U.S. Senate Candidate Brandon Brown released the following statement on Tuesday's voting issues in Texas:
"What unfolded in Texas tonight was chaos by design.
"We’ve seen this before. What happened in Dallas echoes the Jim Crow playbook. In Dallas County, hundreds of voters were turned away after last-minute changes eliminated countywide vote centers and required ballots to be cast only at assigned precincts. Voters who had previously voted at any location suddenly found themselves ineligible at the very sites they had used before.
"I was on the ground in Dallas when reports came in detailing malfunctioning machines, connectivity failures, and long lines that left voters uncertain whether they would be able to cast a ballot before polls closed.
"A local judge temporarily extended voting hours after voters were turned away through no fault of their own. But the Texas Supreme Court stayed that order, meaning ballots cast after the original 7:00 PM deadline may not be counted.
"Let that sink in.
"Voters followed instructions. Voters showed up in good faith. A court then moved the goalposts.
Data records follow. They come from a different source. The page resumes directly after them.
(* ===== verification/PyStr.v ===== *)
(** Python's [str] methods the modelled code calls.

    A [str] is a [string] whose characters are code points below 256: ASCII and
    Latin-1, with Python's own classification of white space and case there. *)
From Stdlib Require Import Ascii String.
From S2P Require Import Prelude.

Abbreviation chars := list_ascii_of_string.
Abbreviation of_chars := string_of_list_ascii.

Definition code (c : ascii) : Z := Z.of_nat (nat_of_ascii c).
Definition chr (z : Z) : ascii := ascii_of_nat (Z.to_nat z).

(** [str.isspace] on one character. *)
Definition is_space (c : ascii) : bool :=
  let z := code c in
  (9 <=? z) && (z <=? 13) || (28 <=? z) && (z <=? 32) || (z =? 133) || (z =? 160).

Fixpoint drop_spaces (l : list ascii) : list ascii :=
  match l with
  | [] => []
  | c :: l' => if is_space c then drop_spaces l' else l
  end.

Definition rdrop_spaces (l : list ascii) : list ascii := reverse (drop_spaces (reverse l)).

(** [s.strip()]. *)
Definition strip (s : string) : string := of_chars (rdrop_spaces (drop_spaces (chars s))).

(** [not s.strip()]. *)
Definition is_blank (s : string) : bool := bool_decide (strip s = ""%string).

Definition len (s : string) : Z := Z.of_nat (String.length s).

Lemma chars_of_chars l : chars (of_chars l) = l.
Proof. apply list_ascii_of_string_of_list_ascii. Qed.

Lemma of_chars_chars s : of_chars (chars s) = s.
Proof. apply string_of_list_ascii_of_string. Qed.

Lemma chars_app s t : chars (s +:+ t) = chars s ++ chars t.
Proof. induction s as [|c s IH]; [done|]. simpl. by f_equal. Qed.

Lemma of_chars_length l : String.length (of_chars l) = List.length l.
Proof. induction l as [|c l IH]; simpl; [done|]. by rewrite IH. Qed.

Lemma length_append s t : String.length (s +:+ t) = (String.length s + String.length t)%nat.
Proof. induction s as [|c s IH]; simpl; [done|]. by rewrite IH. Qed.

Lemma drop_spaces_head l c l' : drop_spaces l = c :: l' → is_space c = false.
Proof. induction l as [|a l IH]; simpl; [done|]. destruct (is_space a) eqn:E; naive_solver. Qed.

Lemma drop_spaces_nonspace l c l' : is_space c = false → l = c :: l' → drop_spaces l = l.
Proof. intros Hc ->. simpl. by rewrite Hc. Qed.

Lemma drop_spaces_suffix l : ∃ p, l = p ++ drop_spaces l ∧ Forall (λ c, is_space c = true) p.
Proof.
  induction l as [|c l (p & Hp & Hf)]; [by exists []|]. simpl. destruct (is_space c) eqn:E.
  - exists (c :: p). split; [simpl; by rewrite <- Hp|by constructor].
  - by exists [].
Qed.

Lemma drop_spaces_idemp l : drop_spaces (drop_spaces l) = drop_spaces l.
Proof.
  destruct (drop_spaces l) as [|c l'] eqn:E; [done|]. simpl.
  by rewrite (drop_spaces_head l c l' E).
Qed.

Lemma rdrop_spaces_idemp l : rdrop_spaces (rdrop_spaces l) = rdrop_spaces l.
Proof. unfold rdrop_spaces. by rewrite reverse_involutive, drop_spaces_idemp. Qed.

(** Stripping the right end leaves a stripped left end stripped. *)
Lemma drop_rdrop l : drop_spaces l = l → drop_spaces (rdrop_spaces l) = rdrop_spaces l.
Proof.
  intros Hl. destruct (rdrop_spaces l) as [|c m] eqn:E; [done|]. simpl.
  destruct (drop_spaces_suffix (reverse l)) as (p & Hp & _).
  assert (l = rdrop_spaces l ++ reverse p) as Heq.
  { unfold rdrop_spaces. rewrite <- reverse_app, <- Hp. by rewrite reverse_involutive. }
  rewrite E in Heq. destruct l as [|a l]; [done|]. simpl in Heq. injection Heq as <- _.
  by rewrite (drop_spaces_head (a :: l) a l Hl).
Qed.

Lemma strip_idemp s : strip (strip s) = strip s.
Proof.
  unfold strip. rewrite chars_of_chars.
  rewrite (drop_rdrop (drop_spaces (chars s)) (drop_spaces_idemp _)). by rewrite rdrop_spaces_idemp.
Qed.

(** [str.upper] on one character: ASCII, the Latin-1 letters with an upper case
    below 256, and the sharp s, which becomes two letters.  The micro sign and the
    y with diaeresis have their upper case outside this alphabet: they are kept. *)
Definition upper_char (c : ascii) : list ascii :=
  let z := code c in
  if (97 <=? z) && (z <=? 122) || (224 <=? z) && (z <=? 254) && negb (z =? 247) then [chr (z - 32)]
  else if z =? 223 then [chr 83; chr 83]
  else [c].

Definition upper (s : string) : string := of_chars (chars s ≫= upper_char).

Lemma upper_char_fixed c d : d ∈ upper_char c → upper_char d = [d].
Proof.
  assert (forallb (λ n, forallb (λ d, bool_decide (upper_char d = [d])) (upper_char (ascii_of_nat n))) (seq 0 256) = true)
    as Hall by (vm_compute; reflexivity).
  rewrite forallb_elem in Hall. specialize (Hall (nat_of_ascii c)).
  rewrite ascii_nat_embedding in Hall. rewrite forallb_elem in Hall. intros Hd.
  apply (bool_decide_unpack (upper_char d = [d])). rewrite Hall; [done| |done].
  apply elem_of_seq. pose proof (nat_ascii_bounded c). lia.
Qed.

(** An upper-case string is its own upper case, and so is any part of it. *)
Lemma upper_of_fixed k : (∀ d, d ∈ k → upper_char d = [d]) → k ≫= upper_char = k.
Proof.
  induction k as [|d k IH]; intros H; [done|]. simpl. rewrite H by (by left). simpl. f_equal.
  apply IH. intros e He. apply H. by right.
Qed.

Lemma upper_idemp s : upper (upper s) = upper s.
Proof.
  unfold upper. rewrite chars_of_chars. f_equal. apply upper_of_fixed.
  intros d Hd. apply list_elem_of_bind in Hd as (c & Hd & _). by eapply upper_char_fixed.
Qed.

Lemma drop_spaces_subset l c : c ∈ drop_spaces l → c ∈ l.
Proof. induction l as [|d l IH]; [done|]. simpl. case_match; [|done]. intros Hc. right. by apply IH. Qed.

Lemma upper_strip_upper s : upper (strip (upper s)) = strip (upper s).
Proof.
  unfold upper at 1, strip. rewrite chars_of_chars. f_equal. apply upper_of_fixed. intros d Hd.
  unfold rdrop_spaces in Hd. apply elem_of_reverse, drop_spaces_subset, elem_of_reverse, drop_spaces_subset in Hd.
  unfold upper in Hd. rewrite chars_of_chars in Hd. apply list_elem_of_bind in Hd as (c & Hd & _). by eapply upper_char_fixed.
Qed.

(** Upper case keeps the spaces, so it commutes with stripping. *)
Lemma upper_char_spec c :
  reverse (upper_char c) = upper_char c ∧
  (if is_space c then upper_char c = [c] else match upper_char c with [] => False | d :: _ => is_space d = false end).
Proof.
  set (ok n := let c := ascii_of_nat n in
    bool_decide (reverse (upper_char c) = upper_char c) &&
    (if is_space c then bool_decide (upper_char c = [c])
     else match upper_char c with [] => false | d :: _ => negb (is_space d) end)).
  assert (forallb ok (seq 0 256) = true) as Hall by (vm_compute; reflexivity).
  rewrite forallb_elem in Hall. specialize (Hall (nat_of_ascii c)). subst ok. cbv beta zeta in Hall.
  rewrite ascii_nat_embedding in Hall. assert (nat_of_ascii c ∈ seq 0 256) as Hin.
  { apply elem_of_seq. pose proof (nat_ascii_bounded c). lia. }
  specialize (Hall Hin). apply andb_true_iff in Hall as [Hr Hs]. apply bool_decide_eq_true in Hr. split; [done|].
  destruct (is_space c); [by apply bool_decide_eq_true in Hs|]. destruct (upper_char c); [done|]. by apply negb_true_iff.
Qed.

Lemma drop_spaces_upper l : drop_spaces (l ≫= upper_char) = drop_spaces l ≫= upper_char.
Proof.
  induction l as [|c l IH]; [done|]. pose proof (proj2 (upper_char_spec c)) as H. simpl.
  destruct (is_space c) eqn:E; [rewrite H; simpl; by rewrite E|]. simpl. destruct (upper_char c) as [|d k]; [done|].
  simpl. by rewrite H.
Qed.

Lemma reverse_upper l : reverse (l ≫= upper_char) = reverse l ≫= upper_char.
Proof.
  induction l as [|c l IH]; [done|]. change ((c :: l) ≫= upper_char) with (upper_char c ++ (l ≫= upper_char)).
  rewrite reverse_app, reverse_cons, bind_app, IH, (proj1 (upper_char_spec c)). f_equal. simpl. by rewrite app_nil_r.
Qed.

Lemma strip_upper s : strip (upper s) = upper (strip s).
Proof.
  unfold strip, upper, rdrop_spaces. rewrite !chars_of_chars.
  by rewrite drop_spaces_upper, reverse_upper, drop_spaces_upper, reverse_upper.
Qed.

Lemma upper_empty s : upper s = ""%string ↔ s = ""%string.
Proof.
  split; [|by intros ->]. destruct s as [|c s]; [done|]. intros H. apply (f_equal chars) in H. revert H.
  unfold upper. rewrite chars_of_chars. simpl. pose proof (proj2 (upper_char_spec c)) as Hc.
  destruct (is_space c); [by rewrite Hc|]. by destruct (upper_char c).
Qed.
"Members of Congress, including Jasmine Crockett, publicly raised concerns about voters being disenfranchised. National outlets, including the Associated Press, documented the confusion and the legal battle as it unfolded in real time.
"This is not about party politics. This is about the heart and soul of democracy. When rules are changed without adequate notice, it suppresses the vote.
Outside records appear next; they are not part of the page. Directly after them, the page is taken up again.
(* ===== verification/ParamValidation.v ===== *)
(** Form fields and their validation (app/security/param_validation.py).

    A field is read by [request.form.get]: [None] when it is absent.  Integers are
    parsed here the way [int] parses a [str]; what [Decimal] and [strptime] make of
    a field is part of the form.  [safe_float] is not modelled. *)
From stdpp Require Import pretty.
From Stdlib Require Import Ascii String.
From S2P Require Import Prelude PyStr.

(** * int(s) *)

Definition is_digit (c : ascii) : bool := (48 <=? code c) && (code c <=? 57).
Definition is_underscore (c : ascii) : bool := code c =? 95.

(** Digits, with single underscores between them; [gap] says that a digit must come
    next. *)
Fixpoint digits_value (acc : Z) (gap : bool) (l : list ascii) : option Z :=
  match l with
  | [] => if gap then None else Some acc
  | c :: l' =>
      if is_digit c then digits_value (acc * 10 + (code c - 48)) false l'
      else if is_underscore c && negb gap then digits_value acc true l'
      else None
  end.

(** [sys.get_int_max_str_digits()]: longer numerals are a [ValueError]. *)
Definition MAX_STR_DIGITS : Z := 4300.

Definition digit_count (l : list ascii) : Z := Z.of_nat (List.length (filter (λ c, is_digit c = true) l)).

Definition unsigned_value (l : list ascii) : option Z :=
  if MAX_STR_DIGITS <? digit_count l then None else digits_value 0 true l.

Definition py_int (s : string) : option Z :=
  match chars (strip s) with
  | c :: l => if code c =? 45 then Z.opp <$> unsigned_value l
              else if code c =? 43 then unsigned_value l
              else unsigned_value (c :: l)
  | [] => None
  end.

(** [str] of an integer. *)
Definition py_str (z : Z) : string := pretty z.

(** * Integers with bounds *)

Definition clamp (value min_val max_val : Z) : Z := Z.max min_val (Z.min value max_val).

(** What [safe_int] makes of a field that holds an integer; [None] where it falls
    back on the default, which is not bounded. *)
Definition bounded_int (value : option string) (min_val max_val : option Z) : option Z :=
  match value ≫= py_int with
  | None => None
  | Some z =>
      let z := match min_val with Some m => Z.max z m | None => z end in
      Some (match max_val with Some m => Z.min z m | None => z end)
  end.

Definition safe_int (value : option string) (dflt : Z) (min_val max_val : option Z) : Z :=
  default dflt (bounded_int value min_val max_val).

Definition safe_page (value : option string) (dflt : Z) : Z := safe_int value dflt (Some 1) None.
Definition safe_per_page (value : option string) (dflt max_per_page : Z) : Z :=
  safe_int value dflt (Some 1) (Some max_per_page).
Definition safe_period_days (value : option string) (dflt min_days max_days : Z) : Z :=
  safe_int value dflt (Some min_days) (Some max_days).
Definition safe_loop_count (value : option string) (dflt max_count : Z) : Z :=
  safe_int value dflt (Some 0) (Some max_count).
Definition safe_id (value : option string) (dflt : Z) : Z := safe_int value dflt (Some 0) None.
Definition safe_version_number (value : option string) (dflt : Z) : Z := safe_int value dflt (Some 0) None.

(** * Allow lists *)

Definition validate_status_code (value : option string) (allowed : list string) (dflt : string) : string :=
  match value with
  | None => dflt
  | Some s => if bool_decide (strip s ∈ allowed) then strip s else dflt
  end.

(** [str.lower] on one character; every Latin-1 upper-case letter has its lower
    case in Latin-1. *)
Definition lower_char (c : ascii) : ascii :=
  let z := code c in
  if (65 <=? z) && (z <=? 90) || (192 <=? z) && (z <=? 222) && negb (z =? 215) then chr (z + 32) else c.
Definition lower (s : string) : string := of_chars (lower_char <$> chars s).

Definition validate_filter_value (value : option string) (allowed : list string) (dflt : string) : string :=
  match value with
  | None => dflt
  | Some s => if bool_decide (lower (strip s) ∈ allowed) then lower (strip s) else dflt
  end.

(** * Decimals *)

(** What [Decimal] makes of a field; infinities are not modelled. *)
Inductive NumField : Type :=
| NoField           (* the field is absent *)
| EmptyNum          (* the empty string *)
| BlankNum          (* white space only *)
| BadNum            (* not a number to [Decimal] *)
| NaNum             (* NaN, which fails every ordering comparison *)
| Num (q : Z).

Inductive DateField : Type :=
| NoDate            (* absent or empty *)
| BadDate
| OnDay (d : Z).

(** [Decimal(s) if s else Decimal('0')] followed by an ordering comparison. *)
Definition num_or_zero (f : NumField) : option Z :=
  match f with NoField | EmptyNum => Some 0 | BlankNum | BadNum | NaNum => None | Num q => Some q end.

(** [safe_decimal] with a bound; [None] is the exception a comparison with NaN
    raises, which nothing catches here. *)
Definition safe_decimal (f : NumField) (dflt min_val max_val : Z) : option Z :=
  match f with
  | NoField | EmptyNum | BlankNum | BadNum => Some dflt
  | NaNum => None
  | Num q => Some (if max_val <? (if q <? min_val then min_val else q) then max_val
                   else if q <? min_val then min_val else q)
  end.

(** The limits in ten-thousandths. *)
Definition MAX_QUANTITY : Z := 9999999999900.          (* 999999999.99 *)
Definition MAX_AMOUNT : Z := 9999999999999900.         (* 999999999999.99 *)

Definition safe_quantity (f : NumField) : option Z := safe_decimal f 0 0 MAX_QUANTITY.
Definition safe_amount (f : NumField) : option Z := safe_decimal f 0 0 MAX_AMOUNT.

(** * What the validation guarantees *)

(** whatever a request sends, a bounded integer parameter is the integer sent,
    moved to the nearest value within the bounds, or the default when no integer
    was sent; so a default within the bounds puts every result there. *)
Theorem safe_int_bounded value dflt lo hi :
  lo ≤ hi →
  let r := safe_int value dflt (Some lo) (Some hi) in
  match value ≫= py_int with
  | Some z => r = clamp z lo hi ∧ lo ≤ r ≤ hi
  | None => r = dflt
  end ∧ (lo ≤ dflt ≤ hi → lo ≤ r ≤ hi).
Proof.
  intros Hb. cbv zeta. unfold safe_int, bounded_int, clamp.
  destruct (value ≫= py_int) as [z|]; simpl; split; [split; lia|lia|done|done].
Qed.

(** * Numerals round trip *)

Lemma drop_spaces_none l : Forall (λ c, is_space c = false) l → drop_spaces l = l.
Proof. destruct 1 as [|c l Hc Hl]; [done|]. simpl. by rewrite Hc. Qed.

Lemma strip_none s : Forall (λ c, is_space c = false) (chars s) → strip s = s.
Proof.
  intros Hs. unfold strip, rdrop_spaces. rewrite (drop_spaces_none (chars s)) by done.
  rewrite drop_spaces_none by (by apply Forall_reverse).
  by rewrite reverse_involutive, of_chars_chars.
Qed.

Lemma digit_char x : (x < 10)%N →
  is_digit (pretty_N_char x) = true ∧ code (pretty_N_char x) - 48 = Z.of_N x ∧ is_space (pretty_N_char x) = false.
Proof.
  intros Hx. assert (x ∈ N.of_nat <$> seq 0 10) as Hin.
  { apply list_elem_of_fmap. exists (N.to_nat x). rewrite N2Nat.id. split; [done|]. apply elem_of_seq. lia. }
  clear Hx. revert x Hin. apply Forall_forall. by_decide.
Qed.

(** Reading the digits of [x] from an accumulator shifts it by their number [k]. *)
Lemma digits_of_pretty x : (0 < x)%N → ∃ k, 0 < k ∧ 10 ^ (k - 1) ≤ Z.of_N x ∧ ∀ s,
  digit_count (chars (pretty_N_go x s)) = k + digit_count (chars s) ∧
  (Forall (λ c, is_space c = false) (chars s) → Forall (λ c, is_space c = false) (chars (pretty_N_go x s))) ∧
  (∃ c s', chars (pretty_N_go x s) = c :: s' ∧ is_digit c = true) ∧
  (∀ acc gap, digits_value acc gap (chars (pretty_N_go x s)) = digits_value (acc * 10 ^ k + Z.of_N x) false (chars s)).
Proof.
  induction (N.lt_wf_0 x) as [x _ IH]. intros Hx.
  destruct (digit_char (x mod 10)%N) as (Hd & Hv & Hsp); [by apply N.mod_lt|].
  destruct (decide (x < 10)%N) as [Hlt|Hge].
  - exists 1. split; [done|]. split; [simpl; lia|]. intros s.
    rewrite pretty_N_go_step, N.div_small, pretty_N_go_0 by done. rewrite N.mod_small in * by done. cbn [chars].
    split_and!.
    + unfold digit_count. rewrite filter_cons_True by done. cbn [List.length]. lia.
    + by constructor.
    + eauto.
    + intros acc gap. simpl. rewrite Hd, Hv. f_equal; lia.
  - destruct (IH (x / 10)%N) as (k & Hk & Hlow & Hgo); [by apply N.div_lt|by apply N.div_str_pos; lia|].
    assert (Z.of_N x = Z.of_N (x / 10) * 10 + Z.of_N (x mod 10)) as Hdm.
    { rewrite (N.Div0.div_mod x 10) at 1. rewrite N2Z.inj_add, N2Z.inj_mul. lia. }
    exists (k + 1). split; [lia|]. split.
    { replace (k + 1 - 1) with (Z.succ (k - 1)) by lia. rewrite Z.pow_succ_r by lia.
      rewrite Hdm. pose proof (N2Z.is_nonneg (x mod 10)). lia. }
    intros s. rewrite pretty_N_go_step by done.
    destruct (Hgo (String (pretty_N_char (x mod 10)) s)) as (Hc & Hf & He & Hval).
    split_and!; [| |done|].
    + rewrite Hc. cbn [chars]. unfold digit_count. rewrite filter_cons_True by done. cbn [List.length]. lia.
    + intros Hs. apply Hf. constructor; done.
    + intros acc gap. rewrite Hval. cbn [chars]. simpl digits_value at 1. rewrite Hd, Hv. f_equal.
      rewrite Z.pow_add_r by lia. lia.
Qed.

Lemma unsigned_pretty x : Z.of_N x < 10 ^ MAX_STR_DIGITS →
  unsigned_value (chars (pretty x)) = Some (Z.of_N x) ∧ Forall (λ c, is_space c = false) (chars (pretty x)) ∧
  ∃ c s, chars (pretty x) = c :: s ∧ is_digit c = true.
Proof.
  intros Hb. unfold pretty, pretty_N. case_decide as H0.
  { subst x. split_and!; [done|by repeat constructor|]. by eexists _, _. }
  destruct (digits_of_pretty x) as (k & Hk & Hlow & Hgo); [lia|].
  destruct (Hgo "") as (Hc & Hf & He & Hval). split_and!; [|apply Hf; constructor|done].
  unfold unsigned_value. rewrite Hc, Hval. cbn [chars]. replace (digit_count []) with 0 by done.
  assert (k - 1 < MAX_STR_DIGITS) as Hk'.
  { apply (Z.pow_lt_mono_r_iff 10); [lia|unfold MAX_STR_DIGITS; lia|lia]. }
  rewrite (proj2 (Z.ltb_ge _ _)) by lia. simpl; f_equal; lia.
Qed.

(** [str] of a natural number is a sequence of digits. *)
Lemma pretty_go_digits x s : Forall (λ c, is_digit c = true) (chars s) →
  Forall (λ c, is_digit c = true) (chars (pretty_N_go x s)).
Proof.
  revert s. induction (N.lt_wf_0 x) as [x _ IH]. intros s Hs. destruct (decide (x = 0)%N) as [->|H0].
  - by rewrite pretty_N_go_0.
  - rewrite pretty_N_go_step by lia. apply IH; [by apply N.div_lt; lia|]. cbn [chars]. constructor; [|done].
    by destruct (digit_char (x mod 10)%N) as [Hd _]; [apply N.mod_lt|].
Qed.

Lemma py_str_digits z : 0 ≤ z → Forall (λ c, is_digit c = true) (chars (py_str z)).
Proof.
  intros Hz. unfold py_str. destruct z as [|p|p]; [by repeat constructor| |lia].
  change (pretty (Z.pos p)) with (pretty (N.pos p)). unfold pretty, pretty_N.
  case_decide; [by repeat constructor|]. apply pretty_go_digits. constructor.
Qed.

Lemma digit_not_space c : is_digit c = true → is_space c = false.
Proof.
  unfold is_digit, is_space. intros Hc. z_bool. repeat (apply orb_false_iff; split); try apply andb_false_iff;
    rewrite ?Z.leb_gt, ?Z.eqb_neq; lia.
Qed.

(** [int] reads back what [str] writes, up to the interpreter's limit on the length
    of numerals. *)
Lemma py_int_str z : Z.abs z < 10 ^ MAX_STR_DIGITS → py_int (py_str z) = Some z.
Proof.
  intros Hz. unfold py_str, py_int.
  assert (∀ c, is_digit c = true → (code c =? 45) = false ∧ (code c =? 43) = false) as Hd.
  { intros c. unfold is_digit. intros Hc. z_bool. split; apply Z.eqb_neq; lia. }
  destruct z as [|p|p].
  - done.
  - change (pretty (Z.pos p)) with (pretty (N.pos p)).
    destruct (unsigned_pretty (N.pos p)) as (Hv & Hs & c & s & Hcs & Hc); [simpl in *; lia|].
    rewrite strip_none, Hcs by done. destruct (Hd c Hc) as [-> ->]. by rewrite <- Hcs.
  - change (pretty (Z.neg p)) with (String "-" (pretty (N.pos p))).
    destruct (unsigned_pretty (N.pos p)) as (Hv & Hs & _); [simpl in *; lia|].
    rewrite strip_none by (cbn [chars]; by constructor). cbn [chars]. simpl code. cbn. by rewrite Hv.
Qed.

(** a quantity read by [safe_quantity] lies between zero and the maximum; one
    already there is unchanged. *)
Theorem safe_quantity_bounded f q :
  safe_quantity f = Some q → 0 ≤ q ≤ MAX_QUANTITY ∧ (∀ r, f = Num r → 0 ≤ r ≤ MAX_QUANTITY → q = r).
Proof.
  unfold safe_quantity, safe_decimal. destruct f as [| | | | |r]; intros [= <-]; try (split; [done|done]).
  unfold MAX_QUANTITY. split; [repeat case_match; z_bool; lia|].
  intros r' [= ->] Hr. repeat case_match; z_bool; lia.
Qed.

(** a number the application writes into a page, an id, a version, a page
    number, comes back through [safe_int] and its kin as the same number, whatever
    the default, as long as it is within the bounds. *)
Theorem safe_int_round_trip z dflt : Z.abs z < 10 ^ MAX_STR_DIGITS →
  (∀ lo hi, lo ≤ z ≤ hi → safe_int (Some (py_str z)) dflt (Some lo) (Some hi) = z) ∧
  (0 ≤ z → safe_id (Some (py_str z)) dflt = z ∧ safe_version_number (Some (py_str z)) dflt = z) ∧
  (1 ≤ z → safe_page (Some (py_str z)) dflt = z).
Proof.
  intros Hz. unfold safe_page, safe_version_number, safe_id, safe_int, bounded_int. simpl.
  rewrite py_int_str by done. split_and!; intros; simpl; lia.
Qed.

Lemma safe_int_bounded_witness :
  1 ≤ 100 ∧ safe_per_page (Some " 1_000 "%string) 25 100 = 100 ∧
  safe_per_page (Some "1__0"%string) 25 100 = 25.
Proof.
  destruct (safe_int_bounded (Some " 1_000 "%string) 25 1 100) as [[Hr _] _]; [done|].
  split; [done|]. split; [exact Hr|vm_compute; reflexivity].
Defined.

Lemma safe_int_round_trip_witness :
  0 < 10 ^ MAX_STR_DIGITS ∧ 0 ≤ 70 ≤ 100 ∧ safe_int (Some (py_str 70)) 5 (Some 0) (Some 100) = 70.
Proof.
  assert (Z.abs 70 < 10 ^ MAX_STR_DIGITS) as H.
  { apply (Z.lt_le_trans _ (10 ^ 2)); [done|]. apply Z.pow_le_mono_r; [done|done]. }
  split; [simpl Z.abs in H; lia|]. split; [done|].
  exact (proj1 (safe_int_round_trip 70 5 H) 0 100 ltac:(done)).
Defined.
"When voters are turned away because of bureaucratic shifts, it suppresses the vote.
"When courts threaten to invalidate ballots cast during a court-ordered extension, it erodes trust in democracy itself.
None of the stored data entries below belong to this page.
(* ===== verification/Dates.v ===== *)
(** Calendar dates: [datetime.strptime(s, '%Y-%m-%d').date()] and the ISO text of a
    date, with dates as day numbers (day 1 is the first of January of year 1). *)
From Stdlib Require Import Ascii String.
From S2P Require Import Prelude PyStr ParamValidation.

Definition is_leap (y : Z) : bool := (y mod 4 =? 0) && (negb (y mod 100 =? 0) || (y mod 400 =? 0)).

Definition days_in_month (y m : Z) : Z :=
  if m =? 2 then (if is_leap y then 29 else 28)
  else if bool_decide (m ∈ [4; 6; 9; 11]) then 30 else 31.

Definition days_before_year (y : Z) : Z := let z := y - 1 in z * 365 + z / 4 - z / 100 + z / 400.

Fixpoint days_before_month (y : Z) (m : nat) : Z :=
  match m with O | 1%nat => 0 | S k => days_before_month y k + days_in_month y (Z.of_nat k) end.

(** [date(y, m, d).toordinal()], [None] where [date] raises. *)
Definition ordinal (y m d : Z) : option Z :=
  if (1 <=? y) && (y <=? 9999) && (1 <=? m) && (m <=? 12) && (1 <=? d) && (d <=? days_in_month y m)
  then Some (days_before_year y + days_before_month y (Z.to_nat m) + d) else None.

Definition digit_value (c : ascii) : option Z := if is_digit c then Some (code c - 48) else None.

(** The directives: four digits; one or two; the day also as a space and a digit. *)
Definition year_field (l : list ascii) : option Z :=
  match l with
  | [a; b; c; d] => a ← digit_value a; b ← digit_value b; c ← digit_value c; d ← digit_value d;
                    Some (1000 * a + 100 * b + 10 * c + d)
  | _ => None
  end.

Definition short_field (l : list ascii) : option Z :=
  match l with
  | [a] => digit_value a
  | [a; b] => a ← digit_value a; b ← digit_value b; Some (10 * a + b)
  | _ => None
  end.

Definition day_field (l : list ascii) : option Z :=
  match l with
  | [a; b] => if code a =? 32 then digit_value b else short_field l
  | _ => short_field l
  end.

(** [s.split('-')]. *)
Fixpoint split_dash (l : list ascii) : list (list ascii) :=
  match l with
  | [] => [[]]
  | c :: l' => if code c =? 45 then [] :: split_dash l'
               else match split_dash l' with w :: ws => (c :: w) :: ws | [] => [[c]] end
  end.

Definition strptime (s : string) : option Z :=
  match split_dash (chars s) with
  | [y; m; d] => y ← year_field y; m ← short_field m; d ← day_field d; ordinal y m d
  | _ => None
  end.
"The right to vote is sacred. It does not belong to courts. It does not belong to political parties. It belongs to the people.
"Every voter who showed up in good faith deserves to have their ballot counted. Anything less undermines confidence in our elections and weakens the legitimacy of the outcome.
"Democracy only works when every vote counts.
"And tonight in Texas, too many were put at risk of not being counted at all."